Exercise objective | Of all the lines in the records below, copy only those that contain the string "Latin".

[[ Record excerpts open ]]

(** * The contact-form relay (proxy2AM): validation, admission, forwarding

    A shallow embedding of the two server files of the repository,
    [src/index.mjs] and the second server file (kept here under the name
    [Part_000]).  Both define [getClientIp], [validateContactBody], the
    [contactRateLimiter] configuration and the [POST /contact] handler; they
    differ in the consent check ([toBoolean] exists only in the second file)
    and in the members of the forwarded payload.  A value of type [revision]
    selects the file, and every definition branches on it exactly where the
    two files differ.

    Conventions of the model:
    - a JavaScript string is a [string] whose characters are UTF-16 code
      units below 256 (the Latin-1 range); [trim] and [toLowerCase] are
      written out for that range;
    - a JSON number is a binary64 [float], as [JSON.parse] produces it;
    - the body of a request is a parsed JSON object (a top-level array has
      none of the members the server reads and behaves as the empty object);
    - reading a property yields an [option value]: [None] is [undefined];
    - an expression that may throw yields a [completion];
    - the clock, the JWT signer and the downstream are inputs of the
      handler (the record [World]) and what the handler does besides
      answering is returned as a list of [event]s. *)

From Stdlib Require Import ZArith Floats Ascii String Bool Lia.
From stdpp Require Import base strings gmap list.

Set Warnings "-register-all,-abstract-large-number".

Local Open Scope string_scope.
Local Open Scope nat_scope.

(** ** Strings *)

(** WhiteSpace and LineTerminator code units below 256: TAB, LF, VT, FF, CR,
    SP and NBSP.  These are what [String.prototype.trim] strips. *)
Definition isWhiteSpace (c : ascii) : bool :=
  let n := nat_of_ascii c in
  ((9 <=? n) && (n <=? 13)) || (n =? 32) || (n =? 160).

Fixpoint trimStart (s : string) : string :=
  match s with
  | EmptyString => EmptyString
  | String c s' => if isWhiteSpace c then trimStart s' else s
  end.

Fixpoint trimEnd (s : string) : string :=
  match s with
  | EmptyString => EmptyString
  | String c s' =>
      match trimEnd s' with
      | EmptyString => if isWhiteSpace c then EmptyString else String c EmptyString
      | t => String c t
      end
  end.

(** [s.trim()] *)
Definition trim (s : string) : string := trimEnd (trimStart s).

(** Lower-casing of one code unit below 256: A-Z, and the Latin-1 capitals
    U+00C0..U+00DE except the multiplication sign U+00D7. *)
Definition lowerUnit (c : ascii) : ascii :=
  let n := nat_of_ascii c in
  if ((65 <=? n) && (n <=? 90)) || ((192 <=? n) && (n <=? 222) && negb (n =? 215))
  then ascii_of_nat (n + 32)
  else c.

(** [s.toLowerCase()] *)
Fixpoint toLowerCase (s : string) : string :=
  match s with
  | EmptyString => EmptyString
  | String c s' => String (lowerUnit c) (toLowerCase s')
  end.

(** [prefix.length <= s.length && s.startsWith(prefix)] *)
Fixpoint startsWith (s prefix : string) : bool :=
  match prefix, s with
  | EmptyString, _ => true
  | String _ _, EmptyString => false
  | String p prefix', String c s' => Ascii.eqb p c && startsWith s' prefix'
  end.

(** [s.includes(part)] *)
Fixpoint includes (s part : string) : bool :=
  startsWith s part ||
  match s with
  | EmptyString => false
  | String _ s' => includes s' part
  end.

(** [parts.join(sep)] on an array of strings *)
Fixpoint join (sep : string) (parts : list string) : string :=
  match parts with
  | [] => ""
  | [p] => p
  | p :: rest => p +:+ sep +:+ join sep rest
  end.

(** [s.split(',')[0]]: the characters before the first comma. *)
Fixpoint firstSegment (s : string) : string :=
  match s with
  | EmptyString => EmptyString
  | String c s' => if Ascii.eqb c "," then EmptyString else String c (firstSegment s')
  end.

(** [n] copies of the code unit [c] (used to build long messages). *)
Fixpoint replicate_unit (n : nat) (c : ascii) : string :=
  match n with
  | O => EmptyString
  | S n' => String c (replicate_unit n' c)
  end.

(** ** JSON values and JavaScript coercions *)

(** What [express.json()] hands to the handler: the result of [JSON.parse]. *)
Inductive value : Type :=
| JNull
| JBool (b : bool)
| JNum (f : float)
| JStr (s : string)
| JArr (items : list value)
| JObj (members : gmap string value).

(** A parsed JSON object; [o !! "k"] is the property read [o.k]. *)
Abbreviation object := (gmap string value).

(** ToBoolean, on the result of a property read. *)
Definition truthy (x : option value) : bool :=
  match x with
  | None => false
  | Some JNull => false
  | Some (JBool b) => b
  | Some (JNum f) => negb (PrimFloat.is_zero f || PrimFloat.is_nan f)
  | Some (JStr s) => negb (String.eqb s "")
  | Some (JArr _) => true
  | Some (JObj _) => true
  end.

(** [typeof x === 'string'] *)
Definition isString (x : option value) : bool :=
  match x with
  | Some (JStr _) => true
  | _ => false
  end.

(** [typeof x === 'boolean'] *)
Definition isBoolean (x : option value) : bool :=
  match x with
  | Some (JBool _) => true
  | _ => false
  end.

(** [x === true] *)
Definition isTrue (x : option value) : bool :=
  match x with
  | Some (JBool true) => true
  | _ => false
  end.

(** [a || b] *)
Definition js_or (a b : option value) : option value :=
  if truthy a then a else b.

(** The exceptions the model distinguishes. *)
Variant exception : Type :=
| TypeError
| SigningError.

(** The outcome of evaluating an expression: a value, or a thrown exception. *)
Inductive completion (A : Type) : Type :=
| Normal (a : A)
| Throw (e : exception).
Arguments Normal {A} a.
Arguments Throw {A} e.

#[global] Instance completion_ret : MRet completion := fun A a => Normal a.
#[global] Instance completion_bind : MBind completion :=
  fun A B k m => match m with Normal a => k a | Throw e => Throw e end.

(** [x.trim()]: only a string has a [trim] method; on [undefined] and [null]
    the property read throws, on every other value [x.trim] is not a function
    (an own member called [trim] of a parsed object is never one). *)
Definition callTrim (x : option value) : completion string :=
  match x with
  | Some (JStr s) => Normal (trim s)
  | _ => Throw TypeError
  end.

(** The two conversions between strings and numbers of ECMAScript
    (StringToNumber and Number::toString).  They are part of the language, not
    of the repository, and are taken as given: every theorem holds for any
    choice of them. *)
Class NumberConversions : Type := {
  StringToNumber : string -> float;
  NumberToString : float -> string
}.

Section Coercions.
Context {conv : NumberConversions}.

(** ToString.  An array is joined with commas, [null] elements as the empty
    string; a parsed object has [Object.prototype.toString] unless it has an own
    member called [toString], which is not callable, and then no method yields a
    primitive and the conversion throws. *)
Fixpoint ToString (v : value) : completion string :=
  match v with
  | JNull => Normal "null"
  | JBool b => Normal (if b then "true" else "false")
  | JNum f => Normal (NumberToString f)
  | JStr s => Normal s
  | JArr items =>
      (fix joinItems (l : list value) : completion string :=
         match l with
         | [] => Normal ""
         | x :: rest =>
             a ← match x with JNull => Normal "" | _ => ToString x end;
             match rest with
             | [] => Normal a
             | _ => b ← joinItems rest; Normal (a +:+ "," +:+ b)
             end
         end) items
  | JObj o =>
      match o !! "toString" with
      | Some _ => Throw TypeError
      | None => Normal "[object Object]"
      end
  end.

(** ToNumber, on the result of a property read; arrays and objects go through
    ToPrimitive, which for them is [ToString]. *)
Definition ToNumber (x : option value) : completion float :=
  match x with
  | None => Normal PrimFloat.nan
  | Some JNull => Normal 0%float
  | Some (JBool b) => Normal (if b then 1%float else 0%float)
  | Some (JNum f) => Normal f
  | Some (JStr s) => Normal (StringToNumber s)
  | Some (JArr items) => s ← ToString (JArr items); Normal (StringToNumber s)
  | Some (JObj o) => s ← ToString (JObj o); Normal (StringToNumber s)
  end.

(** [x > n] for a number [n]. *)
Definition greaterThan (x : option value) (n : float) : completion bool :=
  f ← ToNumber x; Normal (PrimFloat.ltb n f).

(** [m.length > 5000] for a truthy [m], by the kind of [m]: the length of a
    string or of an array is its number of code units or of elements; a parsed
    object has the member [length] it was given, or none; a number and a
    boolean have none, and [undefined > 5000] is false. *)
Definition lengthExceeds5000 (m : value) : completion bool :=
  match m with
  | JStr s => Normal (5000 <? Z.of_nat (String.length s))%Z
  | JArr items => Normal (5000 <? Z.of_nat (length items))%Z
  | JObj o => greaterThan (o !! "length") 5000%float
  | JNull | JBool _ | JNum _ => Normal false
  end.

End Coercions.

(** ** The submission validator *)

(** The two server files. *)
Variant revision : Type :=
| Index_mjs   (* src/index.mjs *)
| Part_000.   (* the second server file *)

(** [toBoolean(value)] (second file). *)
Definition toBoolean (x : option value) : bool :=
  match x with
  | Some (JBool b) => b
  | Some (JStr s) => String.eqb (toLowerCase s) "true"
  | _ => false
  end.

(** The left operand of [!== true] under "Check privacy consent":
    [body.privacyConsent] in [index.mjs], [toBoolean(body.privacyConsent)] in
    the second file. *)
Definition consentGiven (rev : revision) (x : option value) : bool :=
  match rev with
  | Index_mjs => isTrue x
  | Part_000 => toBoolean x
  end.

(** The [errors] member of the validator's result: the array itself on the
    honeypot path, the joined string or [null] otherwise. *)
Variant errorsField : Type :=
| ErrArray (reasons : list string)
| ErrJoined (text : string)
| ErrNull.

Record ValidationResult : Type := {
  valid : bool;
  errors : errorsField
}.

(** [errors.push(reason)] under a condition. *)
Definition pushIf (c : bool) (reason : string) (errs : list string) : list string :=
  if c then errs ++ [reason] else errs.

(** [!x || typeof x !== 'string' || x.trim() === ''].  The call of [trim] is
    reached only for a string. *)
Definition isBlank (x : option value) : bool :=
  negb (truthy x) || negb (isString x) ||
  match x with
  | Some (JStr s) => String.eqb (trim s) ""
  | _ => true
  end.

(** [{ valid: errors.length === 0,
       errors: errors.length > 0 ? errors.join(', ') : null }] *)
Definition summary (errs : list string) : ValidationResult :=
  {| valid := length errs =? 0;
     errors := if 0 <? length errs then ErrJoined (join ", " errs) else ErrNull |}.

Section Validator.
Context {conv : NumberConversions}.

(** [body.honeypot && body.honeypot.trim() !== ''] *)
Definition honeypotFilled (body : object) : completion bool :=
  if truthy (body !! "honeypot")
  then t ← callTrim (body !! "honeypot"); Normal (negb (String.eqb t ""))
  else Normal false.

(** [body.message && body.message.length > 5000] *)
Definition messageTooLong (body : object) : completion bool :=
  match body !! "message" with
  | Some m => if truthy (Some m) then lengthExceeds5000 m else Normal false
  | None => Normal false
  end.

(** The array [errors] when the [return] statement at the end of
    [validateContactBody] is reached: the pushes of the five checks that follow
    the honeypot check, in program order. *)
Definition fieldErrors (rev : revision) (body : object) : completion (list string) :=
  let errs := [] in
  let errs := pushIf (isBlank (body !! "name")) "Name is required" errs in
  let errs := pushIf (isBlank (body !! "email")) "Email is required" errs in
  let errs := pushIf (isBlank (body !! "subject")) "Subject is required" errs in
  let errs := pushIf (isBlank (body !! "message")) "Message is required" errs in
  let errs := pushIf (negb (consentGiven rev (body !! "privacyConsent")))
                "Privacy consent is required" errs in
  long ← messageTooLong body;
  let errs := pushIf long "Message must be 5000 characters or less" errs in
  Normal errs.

[[ Record excerpts closed ]]

Response for this exercise |
      units below 256 (the Latin-1 range); [trim] and [toLowerCase] are
(** Lower-casing of one code unit below 256: A-Z, and the Latin-1 capitals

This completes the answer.